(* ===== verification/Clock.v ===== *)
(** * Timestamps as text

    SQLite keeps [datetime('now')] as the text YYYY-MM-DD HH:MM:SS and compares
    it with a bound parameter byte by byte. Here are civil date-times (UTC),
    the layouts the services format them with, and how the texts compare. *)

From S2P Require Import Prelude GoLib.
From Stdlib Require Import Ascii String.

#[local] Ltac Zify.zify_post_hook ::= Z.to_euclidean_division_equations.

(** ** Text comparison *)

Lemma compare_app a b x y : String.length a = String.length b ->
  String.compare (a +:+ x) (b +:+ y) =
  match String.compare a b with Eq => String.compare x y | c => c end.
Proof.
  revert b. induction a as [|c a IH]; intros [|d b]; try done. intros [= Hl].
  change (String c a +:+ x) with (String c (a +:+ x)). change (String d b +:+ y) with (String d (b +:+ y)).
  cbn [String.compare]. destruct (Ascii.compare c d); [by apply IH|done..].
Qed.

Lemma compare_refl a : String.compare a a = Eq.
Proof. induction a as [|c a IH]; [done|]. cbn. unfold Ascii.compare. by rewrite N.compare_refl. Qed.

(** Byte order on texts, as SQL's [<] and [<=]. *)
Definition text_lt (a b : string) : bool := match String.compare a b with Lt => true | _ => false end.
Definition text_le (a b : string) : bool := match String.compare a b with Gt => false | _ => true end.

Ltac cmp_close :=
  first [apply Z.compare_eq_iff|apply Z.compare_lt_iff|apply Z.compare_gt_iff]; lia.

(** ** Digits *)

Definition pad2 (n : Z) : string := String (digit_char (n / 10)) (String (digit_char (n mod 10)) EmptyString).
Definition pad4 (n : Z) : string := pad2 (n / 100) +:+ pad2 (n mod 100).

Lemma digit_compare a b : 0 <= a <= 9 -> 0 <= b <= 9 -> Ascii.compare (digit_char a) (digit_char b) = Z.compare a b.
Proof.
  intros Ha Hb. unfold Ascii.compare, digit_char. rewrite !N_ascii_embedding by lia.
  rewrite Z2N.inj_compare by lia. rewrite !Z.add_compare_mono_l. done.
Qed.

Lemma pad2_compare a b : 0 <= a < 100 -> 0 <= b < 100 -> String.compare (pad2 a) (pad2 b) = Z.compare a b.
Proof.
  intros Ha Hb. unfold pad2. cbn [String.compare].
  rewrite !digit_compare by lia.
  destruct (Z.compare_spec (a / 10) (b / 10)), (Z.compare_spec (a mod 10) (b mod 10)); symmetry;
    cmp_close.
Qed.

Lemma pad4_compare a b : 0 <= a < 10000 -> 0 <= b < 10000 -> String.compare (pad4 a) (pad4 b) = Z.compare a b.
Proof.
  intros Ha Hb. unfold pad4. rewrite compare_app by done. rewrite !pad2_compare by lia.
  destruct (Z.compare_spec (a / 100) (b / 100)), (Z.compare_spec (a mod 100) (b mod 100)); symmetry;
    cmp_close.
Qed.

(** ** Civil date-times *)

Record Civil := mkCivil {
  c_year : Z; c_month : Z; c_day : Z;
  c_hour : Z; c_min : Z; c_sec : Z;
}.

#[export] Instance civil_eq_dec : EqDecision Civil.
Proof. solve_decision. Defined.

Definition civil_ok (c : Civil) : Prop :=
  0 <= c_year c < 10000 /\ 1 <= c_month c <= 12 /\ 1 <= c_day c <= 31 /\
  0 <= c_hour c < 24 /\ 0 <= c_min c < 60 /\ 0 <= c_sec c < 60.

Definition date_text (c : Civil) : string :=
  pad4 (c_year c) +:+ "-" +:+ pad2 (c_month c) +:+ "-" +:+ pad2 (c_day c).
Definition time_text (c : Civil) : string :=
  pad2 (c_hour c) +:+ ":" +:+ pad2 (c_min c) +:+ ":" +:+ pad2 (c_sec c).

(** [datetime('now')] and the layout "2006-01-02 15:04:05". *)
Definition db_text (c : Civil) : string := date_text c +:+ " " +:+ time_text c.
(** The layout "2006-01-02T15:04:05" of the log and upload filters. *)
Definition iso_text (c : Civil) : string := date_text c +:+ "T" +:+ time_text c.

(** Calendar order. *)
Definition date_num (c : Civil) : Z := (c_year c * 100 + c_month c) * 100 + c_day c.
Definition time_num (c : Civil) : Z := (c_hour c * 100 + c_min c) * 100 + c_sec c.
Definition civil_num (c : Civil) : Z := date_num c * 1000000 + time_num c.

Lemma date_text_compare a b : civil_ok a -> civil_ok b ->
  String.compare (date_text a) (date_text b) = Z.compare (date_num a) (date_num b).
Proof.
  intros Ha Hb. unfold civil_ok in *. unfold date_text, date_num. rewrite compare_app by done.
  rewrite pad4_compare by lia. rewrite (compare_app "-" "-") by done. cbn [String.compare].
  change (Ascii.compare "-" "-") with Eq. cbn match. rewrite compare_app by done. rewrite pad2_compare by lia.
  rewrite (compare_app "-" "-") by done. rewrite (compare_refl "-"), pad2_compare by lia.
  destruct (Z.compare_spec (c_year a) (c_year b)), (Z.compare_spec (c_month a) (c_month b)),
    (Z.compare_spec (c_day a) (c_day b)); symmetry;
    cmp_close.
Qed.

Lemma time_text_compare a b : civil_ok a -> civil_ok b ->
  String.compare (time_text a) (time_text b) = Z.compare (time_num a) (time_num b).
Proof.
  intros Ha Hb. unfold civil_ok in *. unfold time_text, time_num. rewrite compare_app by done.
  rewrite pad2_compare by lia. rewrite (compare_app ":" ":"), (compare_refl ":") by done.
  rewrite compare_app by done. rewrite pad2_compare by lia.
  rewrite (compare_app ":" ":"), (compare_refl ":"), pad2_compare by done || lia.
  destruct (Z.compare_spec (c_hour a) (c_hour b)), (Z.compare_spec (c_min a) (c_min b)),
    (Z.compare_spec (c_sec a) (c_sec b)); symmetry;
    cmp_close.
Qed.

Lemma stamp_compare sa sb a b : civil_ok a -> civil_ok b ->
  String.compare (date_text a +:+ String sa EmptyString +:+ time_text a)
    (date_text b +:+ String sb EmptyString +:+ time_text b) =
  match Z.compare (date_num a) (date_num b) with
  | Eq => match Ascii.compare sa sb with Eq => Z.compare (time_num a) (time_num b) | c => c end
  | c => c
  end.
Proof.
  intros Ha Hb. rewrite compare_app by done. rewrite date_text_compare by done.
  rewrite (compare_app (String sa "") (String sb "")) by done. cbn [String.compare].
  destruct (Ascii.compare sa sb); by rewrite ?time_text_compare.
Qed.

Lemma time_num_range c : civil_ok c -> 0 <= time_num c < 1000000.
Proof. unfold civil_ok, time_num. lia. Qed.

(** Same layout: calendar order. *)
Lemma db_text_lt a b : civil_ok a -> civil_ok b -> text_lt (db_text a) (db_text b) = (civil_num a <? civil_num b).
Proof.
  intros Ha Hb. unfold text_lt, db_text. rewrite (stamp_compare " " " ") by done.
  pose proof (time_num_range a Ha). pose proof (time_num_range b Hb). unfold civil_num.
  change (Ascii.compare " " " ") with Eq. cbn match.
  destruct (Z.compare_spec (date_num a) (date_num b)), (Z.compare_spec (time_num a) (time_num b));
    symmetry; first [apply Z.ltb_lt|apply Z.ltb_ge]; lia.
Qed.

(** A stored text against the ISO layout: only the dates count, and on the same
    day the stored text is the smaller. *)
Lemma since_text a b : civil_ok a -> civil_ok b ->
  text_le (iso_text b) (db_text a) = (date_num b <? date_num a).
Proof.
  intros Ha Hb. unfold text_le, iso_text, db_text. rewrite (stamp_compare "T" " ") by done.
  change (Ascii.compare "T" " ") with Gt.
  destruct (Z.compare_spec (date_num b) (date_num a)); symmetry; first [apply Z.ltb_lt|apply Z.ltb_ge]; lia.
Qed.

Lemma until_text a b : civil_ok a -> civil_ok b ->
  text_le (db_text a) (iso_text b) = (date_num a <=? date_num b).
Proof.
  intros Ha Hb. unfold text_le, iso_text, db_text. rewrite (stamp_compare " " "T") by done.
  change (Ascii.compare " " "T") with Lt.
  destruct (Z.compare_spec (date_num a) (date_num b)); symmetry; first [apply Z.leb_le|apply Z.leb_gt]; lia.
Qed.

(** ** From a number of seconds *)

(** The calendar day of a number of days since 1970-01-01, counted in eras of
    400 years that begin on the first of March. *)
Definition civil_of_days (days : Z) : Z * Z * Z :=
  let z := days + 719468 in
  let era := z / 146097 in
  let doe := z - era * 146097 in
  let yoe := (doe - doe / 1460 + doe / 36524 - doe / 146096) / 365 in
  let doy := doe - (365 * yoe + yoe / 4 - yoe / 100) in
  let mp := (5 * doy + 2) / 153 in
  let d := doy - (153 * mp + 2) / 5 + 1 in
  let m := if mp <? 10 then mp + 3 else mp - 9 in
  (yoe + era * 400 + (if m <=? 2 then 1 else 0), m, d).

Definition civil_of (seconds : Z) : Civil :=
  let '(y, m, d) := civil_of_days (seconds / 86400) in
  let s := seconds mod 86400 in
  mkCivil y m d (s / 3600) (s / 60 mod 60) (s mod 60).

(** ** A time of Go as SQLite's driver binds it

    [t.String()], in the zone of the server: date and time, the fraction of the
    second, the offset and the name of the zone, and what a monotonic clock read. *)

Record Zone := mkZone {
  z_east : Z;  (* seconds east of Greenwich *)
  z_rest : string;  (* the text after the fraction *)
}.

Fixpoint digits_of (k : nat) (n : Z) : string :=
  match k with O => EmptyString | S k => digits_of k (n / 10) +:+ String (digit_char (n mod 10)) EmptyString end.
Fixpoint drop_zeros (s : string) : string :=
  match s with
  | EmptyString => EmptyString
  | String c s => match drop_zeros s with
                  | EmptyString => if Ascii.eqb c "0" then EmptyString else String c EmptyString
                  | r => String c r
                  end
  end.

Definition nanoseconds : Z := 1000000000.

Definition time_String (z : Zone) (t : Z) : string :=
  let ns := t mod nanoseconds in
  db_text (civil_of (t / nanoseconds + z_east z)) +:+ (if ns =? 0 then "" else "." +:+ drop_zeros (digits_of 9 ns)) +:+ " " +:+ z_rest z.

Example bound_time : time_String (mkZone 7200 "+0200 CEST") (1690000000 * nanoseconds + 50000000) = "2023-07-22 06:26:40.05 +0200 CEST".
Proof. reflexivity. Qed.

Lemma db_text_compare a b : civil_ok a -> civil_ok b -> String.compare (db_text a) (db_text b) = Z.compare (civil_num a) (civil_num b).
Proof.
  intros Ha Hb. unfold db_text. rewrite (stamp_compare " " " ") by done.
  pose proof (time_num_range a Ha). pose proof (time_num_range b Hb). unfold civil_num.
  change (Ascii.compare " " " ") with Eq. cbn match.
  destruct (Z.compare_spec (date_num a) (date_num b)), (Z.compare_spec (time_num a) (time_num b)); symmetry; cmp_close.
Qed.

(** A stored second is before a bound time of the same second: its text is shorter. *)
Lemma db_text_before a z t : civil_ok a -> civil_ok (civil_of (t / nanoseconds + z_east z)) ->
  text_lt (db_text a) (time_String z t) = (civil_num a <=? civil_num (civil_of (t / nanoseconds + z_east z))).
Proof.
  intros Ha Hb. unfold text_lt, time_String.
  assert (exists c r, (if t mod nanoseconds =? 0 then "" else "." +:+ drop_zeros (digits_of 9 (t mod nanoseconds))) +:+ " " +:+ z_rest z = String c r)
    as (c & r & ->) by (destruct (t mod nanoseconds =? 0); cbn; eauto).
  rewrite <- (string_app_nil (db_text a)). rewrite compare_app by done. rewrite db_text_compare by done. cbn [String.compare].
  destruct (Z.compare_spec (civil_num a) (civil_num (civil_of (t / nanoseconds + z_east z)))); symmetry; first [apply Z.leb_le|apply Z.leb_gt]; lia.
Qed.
--
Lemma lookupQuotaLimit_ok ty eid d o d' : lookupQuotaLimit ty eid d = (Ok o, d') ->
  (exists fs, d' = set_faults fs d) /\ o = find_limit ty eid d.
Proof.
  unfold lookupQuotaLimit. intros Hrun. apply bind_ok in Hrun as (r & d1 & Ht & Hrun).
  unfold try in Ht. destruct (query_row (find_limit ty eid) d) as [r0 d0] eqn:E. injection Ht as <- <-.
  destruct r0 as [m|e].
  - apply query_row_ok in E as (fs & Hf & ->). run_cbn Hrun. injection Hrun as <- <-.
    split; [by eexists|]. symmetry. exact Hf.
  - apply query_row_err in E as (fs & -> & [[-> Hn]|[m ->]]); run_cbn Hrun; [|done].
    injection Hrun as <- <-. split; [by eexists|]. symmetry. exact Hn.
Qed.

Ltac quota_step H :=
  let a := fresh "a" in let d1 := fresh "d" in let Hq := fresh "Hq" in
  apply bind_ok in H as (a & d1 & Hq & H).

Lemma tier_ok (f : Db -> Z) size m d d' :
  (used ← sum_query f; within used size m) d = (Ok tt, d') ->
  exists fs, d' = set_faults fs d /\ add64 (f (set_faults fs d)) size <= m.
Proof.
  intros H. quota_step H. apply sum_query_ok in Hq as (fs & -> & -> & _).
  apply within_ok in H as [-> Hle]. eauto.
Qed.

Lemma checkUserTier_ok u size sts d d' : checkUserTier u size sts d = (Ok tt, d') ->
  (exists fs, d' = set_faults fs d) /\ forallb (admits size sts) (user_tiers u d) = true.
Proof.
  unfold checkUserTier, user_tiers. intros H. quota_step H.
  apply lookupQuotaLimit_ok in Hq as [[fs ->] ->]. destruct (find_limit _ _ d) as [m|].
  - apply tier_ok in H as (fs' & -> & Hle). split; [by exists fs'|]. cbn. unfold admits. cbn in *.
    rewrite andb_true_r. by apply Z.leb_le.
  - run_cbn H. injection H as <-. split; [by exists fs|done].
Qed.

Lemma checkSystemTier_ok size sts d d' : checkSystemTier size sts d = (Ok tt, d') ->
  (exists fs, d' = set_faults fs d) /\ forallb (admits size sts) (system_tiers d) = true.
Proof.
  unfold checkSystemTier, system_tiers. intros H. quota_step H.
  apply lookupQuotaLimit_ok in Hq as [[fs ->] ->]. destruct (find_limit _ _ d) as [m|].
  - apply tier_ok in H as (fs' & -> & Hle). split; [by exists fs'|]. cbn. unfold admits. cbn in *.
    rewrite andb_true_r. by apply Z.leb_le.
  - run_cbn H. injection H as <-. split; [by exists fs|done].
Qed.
==
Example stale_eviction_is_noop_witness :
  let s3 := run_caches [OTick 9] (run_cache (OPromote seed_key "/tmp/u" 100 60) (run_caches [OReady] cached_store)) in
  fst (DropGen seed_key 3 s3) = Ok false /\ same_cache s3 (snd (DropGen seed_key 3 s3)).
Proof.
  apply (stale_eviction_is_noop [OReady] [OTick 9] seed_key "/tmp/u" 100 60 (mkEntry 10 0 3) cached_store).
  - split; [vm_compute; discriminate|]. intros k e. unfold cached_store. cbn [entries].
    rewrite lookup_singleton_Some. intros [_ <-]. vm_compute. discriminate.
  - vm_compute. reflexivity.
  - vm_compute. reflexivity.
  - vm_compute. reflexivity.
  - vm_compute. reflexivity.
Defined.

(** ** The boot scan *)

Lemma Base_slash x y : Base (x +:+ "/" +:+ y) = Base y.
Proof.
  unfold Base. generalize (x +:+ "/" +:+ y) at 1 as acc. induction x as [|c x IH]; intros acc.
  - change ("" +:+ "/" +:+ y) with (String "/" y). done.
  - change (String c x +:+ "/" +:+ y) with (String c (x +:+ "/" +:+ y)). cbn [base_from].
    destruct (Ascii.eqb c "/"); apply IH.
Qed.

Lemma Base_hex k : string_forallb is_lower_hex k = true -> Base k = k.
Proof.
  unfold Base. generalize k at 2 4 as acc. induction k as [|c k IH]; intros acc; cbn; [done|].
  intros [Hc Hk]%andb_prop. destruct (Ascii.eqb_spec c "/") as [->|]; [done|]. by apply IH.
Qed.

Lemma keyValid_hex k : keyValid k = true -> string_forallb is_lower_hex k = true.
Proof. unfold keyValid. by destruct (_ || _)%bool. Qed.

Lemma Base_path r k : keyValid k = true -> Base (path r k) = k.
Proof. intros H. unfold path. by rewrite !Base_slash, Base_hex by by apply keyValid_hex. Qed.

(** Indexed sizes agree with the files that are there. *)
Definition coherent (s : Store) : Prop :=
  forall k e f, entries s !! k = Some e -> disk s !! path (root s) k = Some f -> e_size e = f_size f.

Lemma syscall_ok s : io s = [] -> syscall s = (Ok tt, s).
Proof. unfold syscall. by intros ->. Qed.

▸ EXERCISE OBJECTIVE
Say how many lines of the records include the word "mkZone", and give nothing but the number.

▸ OUTPUT
2